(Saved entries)
-.-.-
(** C6, as the code has it.  When an external call comes back with a
    return code other than zero, [deploy] prints a diagnostic that
    carries the error text of the tool as its last output and returns.
    Nothing else is handled: an exception raised while the answer of the
    describe call is decoded, taken out of its envelope and put through
    the transform leaves [deploy] as it is, after the describe call and
    with nothing printed, and when the service is the first of [main] it
    leaves [main] too, which does nothing for the second service.  So
    does the missing-key exception of a document that lacks a required
    field, which [update_td] raises too. *)
Theorem external_failure_reported s st :
  (existsb call_failed (new_events st (deploy_ s st).2) = true →
   (deploy_ s st).1 = Ok () ∧
   ∃ cmd res diag,
     last (st_out (deploy_ s st).2) = Some (EvPrint (diag +:+ stderr res)) ∧
     diag ∈ diagnostics ∧
     EvRun cmd res ∈ new_events st (deploy_ s st).2 ∧
     returncode res ≠ 0%Z) ∧
  (∀ res1 st1 e h1,
     run_ (describe_cmd s) st = (Ok res1, st1) → returncode res1 = 0%Z →
     fetch_and_retag_ (stdout res1) (st_heap st) = (Raise e, h1) →
     deploy_ s st
     = (Raise e, {| st_heap := h1; st_world := st_world st1;
                    st_out := st_out st ++ [EvRun (describe_cmd s) res1] |}) ∧
     (s = "parrot-dev-backend" → main_ st = deploy_ s st)) ∧
  (∀ res1 st1 data h1 dd td d k tag,
     run_ (describe_cmd s) st = (Ok res1, st1) → returncode res1 = 0%Z →
     json_loads (stdout res1) (st_heap st) = (Ok data, h1) →
     get_dict h1 data = Some dd → dd !! "taskDefinition" = Some td →
     get_dict h1 td = Some d → k ∈ required_fields → d !! k = None →
     ∃ missing,
       missing ∈ required_fields ∧ d !! missing = None ∧
       deploy_ s st
       = (Raise (KeyError missing),
          {| st_heap := h1; st_world := st_world st1;
             st_out := st_out st ++ [EvRun (describe_cmd s) res1] |}) ∧
       update_td data tag h1 = (Raise (KeyError missing), h1)).
Proof.
  split; [|split].
  - intros Hfailed.
    destruct (deploy_call_failed s st Hfailed)
      as (Hok & pre & cmd & res & diag & Hevs & Hrc & Hdiag & _).
    split; [done|]. exists cmd, res, diag.
    destruct (deploy_out s st) as (evs & Hout & _).
    rewrite (new_events_app _ _ _ Hout) in Hevs.
    split; [|split; [done|split; [|done]]].
    + rewrite Hout, Hevs.
      change [EvRun cmd res; EvPrint (diag +:+ stderr res)]
        with ([EvRun cmd res] ++ [EvPrint (diag +:+ stderr res)]).
      rewrite !app_assoc. apply last_snoc.
    + rewrite (new_events_app _ _ _ Hout), Hevs.
      apply elem_of_app. right. apply list_elem_of_here.
  - intros res1 st1 e h1 Hrun Hrc Hfetch.
    pose proof (deploy_transform_raised s st res1 st1 e h1 Hrun Hrc Hfetch) as Hdep.
    split; [done|]. intros ->. by rewrite main_unfold, Hdep.
  - intros res1 st1 data h1 dd td d k tag Hrun Hrc Hloads Hdata Htd Hd Hk Hnone.
    unfold get_dict in Hd. destruct td as [| | | | |l]; try done.
    destruct (h1 !! l) as [[d'|vs]|] eqn:Hl; try done. injection Hd as ->.
    destruct (sanitize_missing_field h1 l d k Hl Hk Hnone)
      as (missing & Hin & Hmissing & Hraise).
    exists missing. split; [done|]. split; [done|].
    assert (Hsub : subscript data "taskDefinition" h1 = (Ok (VRef l), h1)).
    { unfold get_dict in Hdata. unfold subscript.
      destruct data as [| | | | |ld]; try done.
      destruct (h1 !! ld) as [[d'|vs]|]; try done. injection Hdata as ->.
      by rewrite Htd. }
    split.
    + apply (deploy_transform_raised s st res1 st1 _ h1 Hrun Hrc).
      unfold fetch_and_retag.
      by rewrite bind_unfold, Hloads, bind_unfold, Hsub, Hraise.
    + by rewrite (update_td_envelope tag h1 data dd Hdata), Htd, Hraise.
Qed.

(** What the second of two [deploy] statements adds comes after what
    the first added. *)
Lemma deploy_twice_events s1 s2 st :
  new_events st (deploy_ s2 (deploy_ s1 st).2).2
  = new_events st (deploy_ s1 st).2
    ++ new_events (deploy_ s1 st).2 (deploy_ s2 (deploy_ s1 st).2).2.
Proof.
  destruct (deploy_out s1 st) as (evs1 & Hout1 & _).
  destruct (deploy_out s2 (deploy_ s1 st).2) as (evs2 & Hout2 & _).
  rewrite (new_events_app _ _ _ Hout1), (new_events_app _ _ _ Hout2).
  apply new_events_app. by rewrite Hout2, Hout1, app_assoc.
Qed.

Lemma deploy_described s st :
  (deploy_ s st).1 = Ok () →
  omap described (new_events st (deploy_ s st).2) = [s].
Proof.
  destruct (deploy_out s st) as (evs & Hout & Hd).
  by rewrite (new_events_app _ _ _ Hout).
Qed.

Lemma deploy_seq_unfold s1 s2 st :
  (deploy_ s1;; deploy_ s2) st =
  match (deploy_ s1 st).1 with
  | Ok _ => deploy_ s2 (deploy_ s1 st).2
  | Raise e => (Raise e, (deploy_ s1 st).2)
  end.
Proof.
  rewrite bind_unfold. by destruct (deploy_ s1 st) as [[[]|e] st1].
Qed.

(** C7.  When an external call comes back with a return code other than
    zero for a service, [deploy] returns for that service after the
    failed call and its diagnostic, without another call, and the
    [deploy] statement that follows runs from the state it left: the
    describe call of the next service is the next thing done, the first
    of the new events when it returns and the exception of the sequence
    when it raises.  A sequence of two statements that runs to its end
    has made the describe calls of its two services in their order, and
    [main] is that sequence for [parrot-dev-backend] and
    [parrot-dev-frontend]. *)
Theorem next_service_attempted s1 s2 st :
  existsb call_failed (new_events st (deploy_ s1 st).2) = true →
  (deploy_ s1 st).1 = Ok () ∧
  ends_reported (new_events st (deploy_ s1 st).2) ∧
  (deploy_ s1;; deploy_ s2) st = deploy_ s2 (deploy_ s1 st).2 ∧
  (∀ res st2,
     run_ (describe_cmd s2) (deploy_ s1 st).2 = (Ok res, st2) →
     new_events (deploy_ s1 st).2 ((deploy_ s1;; deploy_ s2) st).2 !! 0%nat
     = Some (EvRun (describe_cmd s2) res)) ∧
  (∀ e st2,
     run_ (describe_cmd s2) (deploy_ s1 st).2 = (Raise e, st2) →
     (deploy_ s1;; deploy_ s2) st = (Raise e, st2)) ∧
  (((deploy_ s1;; deploy_ s2) st).1 = Ok () →
   omap described (new_events st ((deploy_ s1;; deploy_ s2) st).2) = [s1; s2]) ∧
  main_ st = (deploy_ "parrot-dev-backend";; deploy_ "parrot-dev-frontend") st.
Proof.
  intros Hfailed. destruct (deploy_call_failed s1 st Hfailed) as [Hok Hend].
  assert (Hseq : (deploy_ s1;; deploy_ s2) st = deploy_ s2 (deploy_ s1 st).2).
  { by rewrite deploy_seq_unfold, Hok. }
  rewrite Hseq. repeat split; try done.
  - intros res st2 Hrun.
    pose proof (deploy_first_call s2 (deploy_ s1 st).2) as Hfirst.
    rewrite Hrun in Hfirst. destruct Hfirst as (evs & ->). done.
  - intros e st2 Hrun.
    pose proof (deploy_first_call s2 (deploy_ s1 st).2) as Hfirst.
    by rewrite Hrun in Hfirst.
  - intros Hok2. rewrite deploy_twice_events, omap_app.
    by rewrite (deploy_described s1 st Hok), (deploy_described s2 _ Hok2).
Qed.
-.-.-
### Your goal
Using the entries, count how many lines contain the string "subscript". Write only the number.

### Response to the task
2